PAYOUTS for NHS health managers totalling millions of pounds have been criticised.
More than £3.2million was spent laying off staff from Sunderland Primary Care Trust (PCT), with the figure in County Durham more than £5.7million.
The average payout at Sunderland PCT was £49,000, with County Durham’s average £59,000.
However, many of those staff who were laid off are now expected to be hired by clinical commissioning groups (CCGs) which are replacing PCTs.
The Royal College of Nursing (RCN), which has unearthed the statistics, labelled them “scandalous”.
Glenn Turp, the union’s regional director for the North East, said: “The Government claims that its changes to the NHS are all about using money more wisely and targeting limited resources at the front line.
“But it is clear that very large sums are being spent on laying off managers.
“Secondly, as if this were not bad enough, many of the very same managers who were working for the PCTs are now getting new jobs working for the Government’s new Clinical Commissioning Groups. While there is nothing illegal about this practice, it does raise the question of why managers were being laid off in the first place, when in some cases, a matter of weeks later, they were being re-employed by the Clinical Commissioning Groups.”
The payout bill in County Durham was the second highest in England after Camden, in London, spent £6.3million on making staff redundant.

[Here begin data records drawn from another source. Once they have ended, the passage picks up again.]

(** ** Machine integers *)

Definition u32_max : Z := 4294967295.
Definition u64_max : Z := 18446744073709551615.
Definition i64_max : Z := 9223372036854775807.

Definition in_u32 (z : Z) : Prop := (0 <= z <= u32_max)%Z.
Definition in_u64 (z : Z) : Prop := (0 <= z <= u64_max)%Z.

(** [u64::checked_add]. *)
Definition u64_checked_add (a b : Z) : option Z :=
  if (a + b <=? u64_max)%Z then Some (a + b)%Z else None.

(** [u64::saturating_add] and [u64::saturating_mul]. *)
Definition u64_saturating_add (a b : Z) : Z := Z.min (a + b) u64_max.
Definition u64_saturating_mul (a b : Z) : Z := Z.min (a * b) u64_max.

(** ** Time *)

(** A [DateTime<Utc>] is its number of nanoseconds since the epoch. *)
Definition DateTime : Type := Z.

Definition nanos_per_sec : Z := 1000000000.

(** [Duration::seconds], and [Duration::num_seconds], which truncates toward zero. *)
Definition seconds (n : Z) : Z := (n * nanos_per_sec)%Z.
Definition num_seconds (d : Z) : Z := Z.quot d nanos_per_sec.

(** ** Iterators *)

(** Iterators: [any], [all] and [find_map] over a slice. *)
Fixpoint find_map {A B} (f : A → option B) (l : list A) : option B :=
  match l with
  | [] => None
  | x :: l' => match f x with Some b => Some b | None => find_map f l' end
  end.

(** ** Automation *)

Create HintDb vul.
Create Rewrite HintDb vul_str.
Create Rewrite HintDb vul_bool.

#[export] Hint Rewrite andb_true_iff andb_false_iff orb_true_iff orb_false_iff
  negb_true_iff negb_false_iff : vul_bool.

(** Turns boolean connectives in the context and the goal into propositions. *)
Ltac bool_simpl := autorewrite with vul_bool in *; simpl in *.

(** Case analysis on every [if] and [match] scrutinee that is visible in the goal. *)
Ltac split_ifs :=
  repeat match goal with
  | |- context [if ?b then _ else _] => destruct b eqn:?
  end.

(** Splits every conjunction and existential of the context. *)
Ltac destr_hyps :=
  repeat match goal with
  | H : _ ∧ _ |- _ => destruct H
  | H : ∃ _, _ |- _ => destruct H
  | H : (_, _) = (_, _) |- _ => injection H as ?; subst
  | H : Some _ = Some _ |- _ => injection H as ?; subst
  | H : Ok _ = Ok _ |- _ => injection H as ?; subst
  | H : Err _ = Err _ |- _ => injection H as ?; subst
  end.

(** ** Generic lemmas *)

Section existsb_facts.
Context {A : Type}.

Lemma existsb_elem_of (f : A → bool) (l : list A) :
  existsb f l = true ↔ ∃ x, x ∈ l ∧ f x = true.
Proof.
  rewrite existsb_exists. split; intros (x & ? & ?); exists x;
    (split; [by apply list_elem_of_In|done]).
Qed.

Lemma existsb_false_elem_of (f : A → bool) (l : list A) :
  existsb f l = false ↔ ∀ x, x ∈ l → f x = false.
Proof.
  split.
  - intros H x Hx. destruct (f x) eqn:E; [|done].
    assert (existsb f l = true); [|congruence].
    apply existsb_elem_of; eauto.
  - intros H. destruct (existsb f l) eqn:E; [|done].
    apply existsb_elem_of in E as (x & Hx & Hf). by rewrite H in Hf.
Qed.

Lemma forallb_elem_of (f : A → bool) (l : list A) :
  forallb f l = true ↔ ∀ x, x ∈ l → f x = true.
Proof.
  rewrite forallb_forall. by setoid_rewrite list_elem_of_In.
Qed.

Lemma existsb_Permutation (f : A → bool) (l l' : list A) :
  l ≡ₚ l' → existsb f l = existsb f l'.
Proof.
  intros HP. apply eq_true_iff_eq. rewrite !existsb_elem_of.
  by setoid_rewrite HP.
Qed.

Lemma forallb_Permutation (f : A → bool) (l l' : list A) :
  l ≡ₚ l' → forallb f l = forallb f l'.
Proof.
  intros HP. apply eq_true_iff_eq. rewrite !forallb_elem_of.
  by setoid_rewrite HP.
Qed.

(** [existsb] and [filter] over a boolean test commute. *)
Lemma existsb_filter (f g : A → bool) (l : list A) :
  existsb f (List.filter g l) = existsb (λ x, g x && f x) l.
Proof.
  induction l as [|x l IH]; simpl; [done|].
  destruct (g x); simpl; by rewrite IH.
Qed.

Lemma filter_filter_bool (f g : A → bool) (l : list A) :
  List.filter f (List.filter g l) = List.filter (λ x, g x && f x) l.
Proof.
  induction l as [|x l IH]; simpl; [done|].
  destruct (g x); simpl; by rewrite IH.
Qed.

Lemma elem_of_filter_bool (f : A → bool) (l : list A) x :
  x ∈ List.filter f l ↔ x ∈ l ∧ f x = true.
Proof. rewrite !list_elem_of_In. apply filter_In. Qed.

Lemma filter_bool_Permutation (f : A → bool) (l l' : list A) :
  l ≡ₚ l' → List.filter f l ≡ₚ List.filter f l'.
Proof.
  induction 1 as [|x l l' _ IH|x y l|l1 l2 l3 _ IH1 _ IH2]; simpl; [done| | |].
  - destruct (f x); by rewrite ?IH.
  - destruct (f x), (f y); try done. constructor.
  - by rewrite IH1.
Qed.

Phil Wilson, MP for Sedgefield, argued that the payouts were totally at odds with Health Secretary Andrew Lansley’s proposals to cut administration costs within the Health Service.
Mr Wilson said: “The information revealed to me by the RCN shows the real waste the Government’s top down re-organisation of the NHS is costing the tax-payer.
“Many of those made redundant are being re-employed by the new commissioning consortia only weeks after receiving massive payouts.
“The Government talks about reducing bureaucracy, but all it is doing is replacing one bureaucracy with another.
“It is bureaucracy gone mad.
“To save costs the Secretary of State should be looking at ways of transferring staff from primary care trusts to the new commissioning groups.”
A spokeswoman for NHS South of Tyne and Wear said: “The 12 primary care trusts (PCTs) in the region, including NHS South of Tyne and Wear, were required by the Department of Health to collectively deliver annual management cost savings of £27million by April 2011 to meet the challenges of a difficult economic environment.
“In order to reduce costs to the required level, NHS South of Tyne and Wear, along with the Strategic Health Authorities and PCTs across the region, revised their management structure and invited expressions of interest from those staff wishing to be considered for redundancy.
“We worked closely with staff side representatives to support staff through this challenging period and the majority of redundancies were made through voluntary redundancy.”